IBM Granite Embedding R2 Brings 32K Context to Search

IBM released two new multilingual embedding models on May 14 that close a longstanding gap in its Granite lineup: context. The original R1 generation capped out at 512 tokens, which ruled out most real document retrieval tasks. R2 ships at 32,768 tokens - 64x longer - and carries Apache 2.0 licensing that lets enterprises deploy without a legal review queue.

Key Specs

	granite-embedding-311m-multilingual-r2	granite-embedding-97m-multilingual-r2
Parameters	311M	97M
Embedding dims	768	384
Context window	32,768 tokens	32,768 tokens
Languages	200+ (52 enhanced)	200+ (52 enhanced)
Architecture	ModernBERT	ModernBERT
License	Apache 2.0	Apache 2.0
Matryoshka	Yes (128 to 768 dims)	No

The two models target different deployment scenarios. The 311M version competes with proprietary frontier embeddings. The 97M version is the story for teams running constrained inference budgets - IBM says it posts 60.3 on MTEB Multilingual Retrieval, the highest score of any open model under 100 million parameters. That puts it 9.4 points ahead of multilingual-e5-small, which has been the default cheap multilingual option for the past two years.

What Changed from R1

ModernBERT replaces XLM-RoBERTa

The R1 family was built on XLM-RoBERTa, a solid but aging encoder that dates to 2019. R2 switches to ModernBERT, an encoder architecture redesigned for modern GPU workloads. The practical differences are meaningful: ModernBERT uses rotary position embeddings (RoPE) instead of absolute positional encodings, which makes extending context without quality degradation far cleaner. It also supports Flash Attention 2.0 natively, which matters when you're encoding thousands of documents per second.

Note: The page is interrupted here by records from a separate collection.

Lemma image_storable : Forall storable (loaded_blocks image).
Proof.
  assert (Hb : loaded_blocks image = [Block 0x80000000 8 (le_bytes 8 0x8502010535030000)])
    by by vm_compute.
  rewrite Hb. repeat constructor; by vm_compute.
Qed.

Lemma elf_loads_sections_witness : elf "program" = Ok (loaded_blocks image).
Proof. apply (elf_loads_sections "program" image); [done|apply image_well_formed]. Defined.

Lemma load_elf_refines_witness :
  exists b m', laid_out ["program"%string] b
    /\ load_elf ["program"%string] (Machine ∅ tt) = (Ok tt, m') /\ host m' = tt
    /\ byte_at m' ≡ₘ foldl place (byte_at (Machine ∅ tt)) (b :: loaded_blocks image).
Proof.
  apply (load_elf_refines "program" [] image (Machine ∅ tt));
    [done|apply image_well_formed|unfold arguments_fit; vm_compute; lia|apply image_storable].
Defined.

Lemma load_elf_rejects_witness :
  elf "other" = Throw (runtime_error "Received non-RISC-V binary").
Proof.
  apply (load_elf_rejects "other" [] other_image (Machine ∅ tt));
    [done|vm_compute; by split|by vm_compute|unfold arguments_fit; vm_compute; lia].
Defined.

Lemma symbol_location_first_witness :
  entry_point "program" = Ok 0x80000000 /\ symbol_location "program" "tohost" = Ok 0x80001000.
Proof.
  apply (symbol_location_first "program" image "tohost");
    [done|apply image_well_formed|apply image_tables|].
  apply (bool_decide_eq_false_1 (0 ∈ bytes_of_string "tohost")). by vm_compute.
Defined.

End ElfExample.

IBM also shrunk the layer count in R2 via structured pruning - from 22 to 12 layers for the 97M variant - then ran a recovery training phase to restore quality. The result is higher throughput without a proportional quality drop.

The 64x context jump is the real headline

Going from 512 to 32K tokens isn't a small refinement. It changes what the model can actually embed: full contracts, research papers, extended conversation logs, multi-file codebases. IBM's own ablation shows the long-document retrieval score (LongEmbed benchmark) improved by +34 points on the 311M model and +31.3 points on the 97M model compared to R1.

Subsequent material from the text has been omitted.